Study material:
········

Record iso (w : world) : Prop := {
  iso_nextf : 0 <= nextf w;
  iso_bytes : bytes_ok (fmem w);
  iso_zero : forall a, nextf w * 4096 <= a -> rd8 (fmem w) a = 0;
  iso_frame : forall e v f p, page w e v = Some (f, p) -> 0 <= f < nextf w;
  iso_perm : forall e v f p, page w e v = Some (f, p) -> is_perm p /\ V p = true;
  iso_cow : forall e v f p, page w e v = Some (f, p) -> D p = true -> LIB p = false -> COW p = false;
  iso_one : forall e1 v1 e2 v2 f p1 p2, page w e1 v1 = Some (f, p1) -> page w e2 v2 = Some (f, p2) ->
    (e1 = e2 -> v1 <> v2) -> D p1 = true -> LIB p1 = true /\ LIB p2 = true }.

(** What the system calls and accesses here keep. *)
Record same (w w' : world) : Prop := {
  same_known : forall e, is_Some (tabs w' !! e) <-> is_Some (tabs w !! e);
  same_answers : answers w' = answers w;
  same_ids : ids w' = ids w;
  same_entry : modentry w' = modentry w;
  same_status : status w' = status w }.

Lemma same_refl w : same w w.
Proof. by split. Qed.
Lemma same_trans w1 w2 w3 : same w1 w2 -> same w2 w3 -> same w1 w3.
Proof. intros [] []. split; [|congruence..]. intros e. by rewrite same_known1. Qed.

Lemma known_insert w t e : is_Some (tabs w !! e) -> forall e', is_Some (<[e := t]> (tabs w) !! e') <-> is_Some (tabs w !! e').
Proof. intros H e'. destruct (decide (e = e')) as [<-|Hn]; [rewrite lookup_insert_eq; naive_solver|by rewrite lookup_insert_ne]. Qed.

Lemma same_map w e v f p : is_Some (tabs w !! e) -> same w (map_page e v f p w).
Proof. intros H. split; try done. by apply known_insert. Qed.
Lemma same_fresh w e v p : is_Some (tabs w !! e) -> same w (map_fresh e v p w).
Proof. intros H. split; try done. by apply known_insert. Qed.
Lemma same_fmem w m : same w (set_fmem m w).
Proof. by split. Qed.
Lemma same_unmap w e v : is_Some (tabs w !! e) -> same w (set_tabs (<[e := delete v (tab w e)]> (tabs w)) w).
Proof. intros H. split; try done. by apply known_insert. Qed.

(** ** The system calls when they succeed *)
Section Calls.
Context (me cow : Z).
Implicit Types (w : world).

Lemma exists_env_ok envid w : is_Some (tabs w !! env_of me envid) -> exists_env me envid w = Val true w.
Proof. intros H. unfold exists_env, gets. by rewrite bool_decide_true. Qed.

Lemma ask_ok w : answers w = [] -> ask w = Val true w.
Proof. intros H. unfold ask. rewrite bind_gets, H. done. Qed.

Lemma mem_alloc_ok envid va perm w : is_illegal_va va = false -> is_Some (tabs w !! env_of me envid) -> answers w = [] ->
  mem_alloc me envid va perm w = Val 0 (map_fresh (env_of me envid) (VPN va) perm w).
Proof.
  intros Hl He Ha. unfold mem_alloc. rewrite Hl, (bind_val _ _ _ _ _ (exists_env_ok _ _ He)). cbn [negb].
  by rewrite (bind_val _ _ _ _ _ (ask_ok _ Ha)).
Qed.

Lemma mem_map_ok sid sva did dva perm f p w : is_illegal_va sva = false -> is_illegal_va dva = false ->
  is_Some (tabs w !! env_of me sid) -> is_Some (tabs w !! env_of me did) -> answers w = [] ->
  page w (env_of me sid) (VPN sva) = Some (f, p) ->
  mem_map me sid sva did dva perm w = Val 0 (map_page (env_of me did) (VPN dva) f perm w).
Proof.
  intros Hs Hd Hes Hed Ha Hp. unfold mem_map. rewrite Hs, Hd. cbn [orb].
  rewrite (bind_val _ _ _ _ _ (exists_env_ok _ _ Hes)), (bind_val _ _ _ _ _ (exists_env_ok _ _ Hed)). cbn [negb andb].
  rewrite bind_gets, Hp. by rewrite (bind_val _ _ _ _ _ (ask_ok _ Ha)).
Qed.

Lemma mem_unmap_ok envid va w : is_illegal_va va = false -> is_Some (tabs w !! env_of me envid) ->
  mem_unmap me envid va w = Val 0 (set_tabs (<[env_of me envid := delete (VPN va) (tab w (env_of me envid))]> (tabs w)) w).
Proof.
  intros Hl He. unfold mem_unmap. by rewrite Hl, (bind_val _ _ _ _ _ (exists_env_ok _ _ He)).
Qed.
End Calls.

Lemma legal_page vpn : VPN UTEMP <= vpn < VPN UTOP -> is_illegal_va (vpn * BY2PG) = false /\ VPN (vpn * BY2PG) = vpn.
Proof.
  unfold VPN, is_illegal_va. rewrite !shiftr_div by lia. change (2 ^ 12) with 4096.
  change (UTEMP / 4096) with 1022. change (UTOP / 4096) with 521216. change UTEMP with 4186112. change UTOP with 2134900736.
  unfold BY2PG. intros Hv. split; [|by apply Z.div_mul].
  destruct (Z.ltb_spec (vpn * 4096) 4186112), (Z.leb_spec 2134900736 (vpn * 4096)); (done || lia).
Qed.

(** ** duppage *)
Lemma lor_dup p : is_perm p -> V p = true -> Z.lor (dup_perm p) PTE_V = dup_perm p.
Proof. intros Hp Hv. apply lor_V. by destruct (dup_perm_ok p Hp Hv) as (_ & ? & _). Qed.

Section Dup.
Context (me cow child : Z).
Implicit Types (w : world).

(** The page [vpn] is shared between [me] and [child]; the rest stays. *)
Definition dupped (w w' : world) (vpn f p : Z) : Prop :=
  forall e v, page w' e v = if decide (v = vpn /\ (e = me \/ e = child)) then Some (f, dup_perm p) else page w e v.

Lemma iso_dupped w w' vpn f p : iso w -> page w me vpn = Some (f, p) -> dupped w w' vpn f p ->
  fmem w' = fmem w -> nextf w' = nextf w -> iso w'.
Proof.
  intros I Hp Hd Hm Hn. pose proof I as []. destruct (iso_perm0 _ _ _ _ Hp) as [Hr Hv].
  destruct (dup_perm_ok p Hr Hv) as (Hr' & Hv' & HL & HD & HC).
  split; rewrite ?Hm, ?Hn; try done.
  - intros e v f' p' E. rewrite Hd in E. destruct (decide _); [injection E as <- <-|]; by eapply iso_frame0.
  - intros e v f' p' E. rewrite Hd in E. destruct (decide _); [by injection E as <- <-|by eapply iso_perm0].
  - intros e v f' p' E. rewrite Hd in E. destruct (decide _); [injection E as <- <-|by eapply iso_cow0].
    rewrite HD, HL, HC. intros D1 L1. rewrite L1, orb_false_l in D1. apply andb_true_iff in D1 as [D1 C1].
    by rewrite (iso_cow0 _ _ _ _ Hp D1 L1) in C1.
  - intros e1 v1 e2 v2 f' p1 p2 E1 E2 Hne D1. rewrite Hd in E1, E2.
    assert (Hmine : forall e v pq, page w e v = Some (f, pq) -> (e = me -> v <> vpn) ->
      (D p = true -> LIB p = true /\ LIB pq = true) /\ (D pq = true -> LIB pq = true /\ LIB p = true)).
    { intros e v pq E Hx. split; intros HDx.
      - apply (iso_one0 me vpn e v f p pq Hp E); [intros <- ->; by apply Hx|done].
      - apply (iso_one0 e v me vpn f pq p E Hp); [intros ->; by apply Hx|done]. }
    destruct (decide (v1 = vpn /\ _)) as [C1|C1], (decide (v2 = vpn /\ _)) as [C2|C2].
    + injection E1 as <- <-. injection E2 as <-. rewrite HL. rewrite HD in D1. apply andb_true_iff in D1 as [D1 L1].
      apply orb_true_iff in L1 as [L1|L1]; [done|]. destruct (LIB p) eqn:EL; [done|].
      by rewrite (iso_cow0 _ _ _ _ Hp D1 EL) in L1.
    + injection E1 as <- <-. rewrite HL. rewrite HD in D1. apply andb_true_iff in D1 as [D1 _].
      apply (Hmine e2 v2 p2 E2); [naive_solver|done].
    + injection E2 as <- <-. rewrite HL. apply (Hmine e1 v1 p1 E1); [naive_solver|done].
    + by apply (iso_one0 e1 v1 e2 v2 f' p1 p2).
Qed.

Hypothesis me_pos : me <> 0.
Hypothesis child_pos : child <> 0.
Hypothesis child_new : child <> me.

Lemma duppage_ok vpn f p w : iso w -> answers w = [] -> is_Some (tabs w !! me) -> is_Some (tabs w !! child) ->
  VPN UTEMP <= vpn < VPN UTOP -> page w me vpn = Some (f, p) ->
  exists w', duppage me child vpn w = Val tt w' /\ iso w' /\ same w w' /\ dupped w w' vpn f p /\ fmem w' = fmem w /\ nextf w' = nextf w.
Proof.
  intros I Ha Hme Hch Hv Hp. destruct (legal_page vpn Hv) as [Hl Hvpn]. pose proof I as []. destruct (iso_perm0 _ _ _ _ Hp) as [Hr HV].
  assert (E0 : env_of me 0 = me) by done. assert (Ec : env_of me child = child).
  { unfold env_of. by destruct (Z.eqb_spec child 0). }
  assert (Hperm : perm_at w me vpn = p) by (unfold perm_at; rewrite Hp; by apply land_perm).
  assert (Hm0 : forall perm, mem_map me 0 (vpn * BY2PG) child (vpn * BY2PG) perm w = Val 0 (map_page child vpn f perm w)).
  { intros perm. rewrite (mem_map_ok me 0 (vpn * BY2PG) child (vpn * BY2PG) perm f p w); rewrite ?E0, ?Ec, ?Hvpn; done. }
  unfold duppage. rewrite bind_gets, Hperm, hasbits_D, hasbits_LIB, hasbits_COW.
  destruct (negb (D p) || LIB p || COW p) eqn:Ed.
  - rewrite (bind_val _ _ _ _ _ (Hm0 p)). cbv beta. eexists. split; [reflexivity|].
    assert (Hd : dupped w (map_page child vpn f p w) vpn f p).
    { intros e v. rewrite page_map, lor_V by done. unfold dup_perm. rewrite Ed.
      destruct (decide (child = e /\ vpn = v)) as [[<- <-]|H1]; [by rewrite decide_True by (split; [done|by right])|].
      destruct (decide (v = vpn /\ (e = me \/ e = child))) as [[-> [->| ->]]|H2]; [done| |done]. exfalso. by apply H1. }
    split; [by eapply iso_dupped|]. split; [by apply same_map|]. done.
  - set (q := Z.lor (Z.lxor p PTE_D) PTE_COW). rewrite (bind_val _ _ _ _ _ (Hm0 q)). cbv beta.
    set (w1 := map_page child vpn f q w).
    assert (Hp1 : page w1 me vpn = Some (f, p)) by (unfold w1; rewrite page_map, decide_False by naive_solver; done).
    assert (Hk : forall e, is_Some (tabs w1 !! e) <-> is_Some (tabs w !! e)) by by apply known_insert.
    rewrite (bind_val _ _ _ _ _ (mem_map_ok me 0 (vpn * BY2PG) 0 (vpn * BY2PG) q f p w1 Hl Hl
      ltac:(rewrite E0; by apply Hk) ltac:(rewrite E0; by apply Hk) Ha ltac:(rewrite E0, Hvpn; done))). rewrite E0, Hvpn.
    eexists. split; [reflexivity|].
    assert (Hd : dupped w (map_page me vpn f q w1) vpn f p).
    { intros e v. unfold w1. rewrite !page_map. unfold dup_perm. rewrite Ed. fold q.
      destruct (decide (me = e /\ vpn = v)) as [[<- <-]|H1]; [by rewrite decide_True by (split; [done|by left])|].
      destruct (decide (child = e /\ vpn = v)) as [[<- <-]|H2]; [by rewrite decide_True by (split; [done|by right])|].
      destruct (decide (v = vpn /\ (e = me \/ e = child))) as [[-> [->| ->]]|H3]; [by exfalso; apply H1|by exfalso; apply H2|done]. }
    split; [by eapply iso_dupped|]. split; [|done].
    apply (same_trans w w1); [by apply same_map|]. apply same_map. by apply Hk.
Qed.
End Dup.

(** ** fork *)
Definition dup_page (o : option (Z * Z)) : option (Z * Z) := match o with Some (f, p) => Some (f, dup_perm p) | None => None end.

Section Loop.
Context (me cow child : Z) (w0 : world).
Hypothesis me_pos : me <> 0.
Hypothesis child_pos : child <> 0.
Hypothesis child_new : child <> me.
Hypothesis child_empty : forall v, page w0 child v = None.
Hypothesis above_utemp : forall v f p, page w0 me v = Some (f, p) -> VPN UTEMP <= v.
Hypothesis rich0 : answers w0 = [].
Hypothesis me_known : is_Some (tabs w0 !! me).
Hypothesis child_known : is_Some (tabs w0 !! child).

(** The page tables when the pages below [n] are done. *)
Definition target (n e v : Z) : option (Z * Z) :=
  if decide (v < Z.min n (VPN USTACKTOP) /\ (e = me \/ e = child)) then dup_page (page w0 me v) else page w0 e v.

Record progress (n : Z) (w : world) : Prop := {
  pg_iso : iso w;
  pg_same : same w0 w;
  pg_fmem : fmem w = fmem w0;
  pg_nextf : nextf w = nextf w0;
  pg_pages : forall e v, page w e v = target n e v }.

Lemma target_none n e v : page w0 me n = None -> target (n + 1) e v = target n e v.
Proof.
  intros H. unfold target. destruct (decide (v < Z.min (n + 1) _ /\ _)) as [[H1 H2]|H1], (decide (v < Z.min n _ /\ _)) as [H3|H3]; try done.
  - assert (Hv : v = n) by (assert (~ v < Z.min n (VPN USTACKTOP)) by naive_solver; lia). subst v. rewrite H. cbn [dup_page].
    destruct H2 as [->| ->]; [by rewrite H|by rewrite child_empty].
  - exfalso. apply H1. split; [lia|apply H3].
Qed.

Lemma target_past n m e v : VPN USTACKTOP <= n -> n <= m -> target m e v = target n e v.
Proof. intros H Hm. unfold target. by rewrite !Z.min_r by lia. Qed.

Lemma progress_target n m w : (forall e v, target m e v = target n e v) -> progress n w -> progress m w.
Proof. intros H []. split; try done. intros e v. by rewrite H. Qed.

Definition dup_one (n : Z) : W unit :=
  when (n * BY2PG <? USTACKTOP)
    (p ← gets (fun w => perm_at w me (VPN (n * BY2PG)));
     when (hasbits p PTE_V) (duppage me child (VPN (n * BY2PG)))).

Lemma dup_one_ok n w : 0 <= n -> progress n w -> exists w', dup_one n w = Val tt w' /\ progress (n + 1) w'.
Proof.
  intros Hn P. pose proof P as []. unfold dup_one.
  assert (Hvpn : VPN (n * BY2PG) = n).
  { unfold VPN. rewrite shiftr_div by lia. change (2 ^ 12) with 4096. unfold BY2PG. by apply Z.div_mul. }
  assert (HN : VPN USTACKTOP = 521214) by reflexivity. assert (HS : USTACKTOP = 521214 * 4096) by reflexivity.
  destruct (Z.ltb_spec (n * BY2PG) USTACKTOP) as [Hlt|Hge]; cbn [when].
  2:{ exists w. split; [done|]. apply (progress_target n); [|done]. intros e v. apply target_past; [unfold BY2PG in *; lia|lia]. }
  assert (Hlt' : n < VPN USTACKTOP) by (unfold BY2PG in *; lia).
  assert (Ep : page w me n = page w0 me n).
  { rewrite pg_pages0. unfold target. rewrite decide_False by lia. done. }
  rewrite bind_gets, Hvpn. unfold perm_at. rewrite Ep. destruct (page w0 me n) as [[f p]|] eqn:E0.
  - destruct (iso_perm _ pg_iso0 me n f p Ep) as [Hr HV]. rewrite land_perm, hasbits_V, HV by done. cbn [when].
    assert (Hu : VPN UTOP = 521216) by reflexivity. destruct pg_same0.
    destruct (duppage_ok me child child_pos child_new n f p w pg_iso0) as (w' & E & I' & S' & Hd & Hm & Hnf).
    { by rewrite same_answers0. } { by apply same_known0. } { by apply same_known0. } { split; [by eapply above_utemp|lia]. } { done. }
    exists w'. split; [exact E|]. split; [done|by apply (same_trans w0 w); [split|]|congruence|congruence|].
    intros e v. rewrite Hd, pg_pages0. unfold target. destruct (decide (v = n /\ _)) as [[-> He]|H1].
    + rewrite decide_True by (split; [lia|done]). rewrite E0. done.
    + destruct (decide (v < Z.min n _ /\ _)) as [[H2 H3]|H2]; [by rewrite decide_True by (split; [lia|done])|].
      rewrite decide_False; [done|]. intros [H3 H4]. destruct (Z.eq_dec v n); [by apply H1|apply H2; split; [lia|done]].
  - exists w. split; [done|]. apply (progress_target n); [|done]. intros e v. by apply target_none.
Qed.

········

For each line above that includes "else", make a copy.

  forall e v, page w' e v = if decide (v = vpn /\ (e = me \/ e = child)) then Some (f, dup_perm p) else page w e v.
  if decide (v < Z.min n (VPN USTACKTOP) /\ (e = me \/ e = child)) then dup_page (page w0 me v) else page w0 e v.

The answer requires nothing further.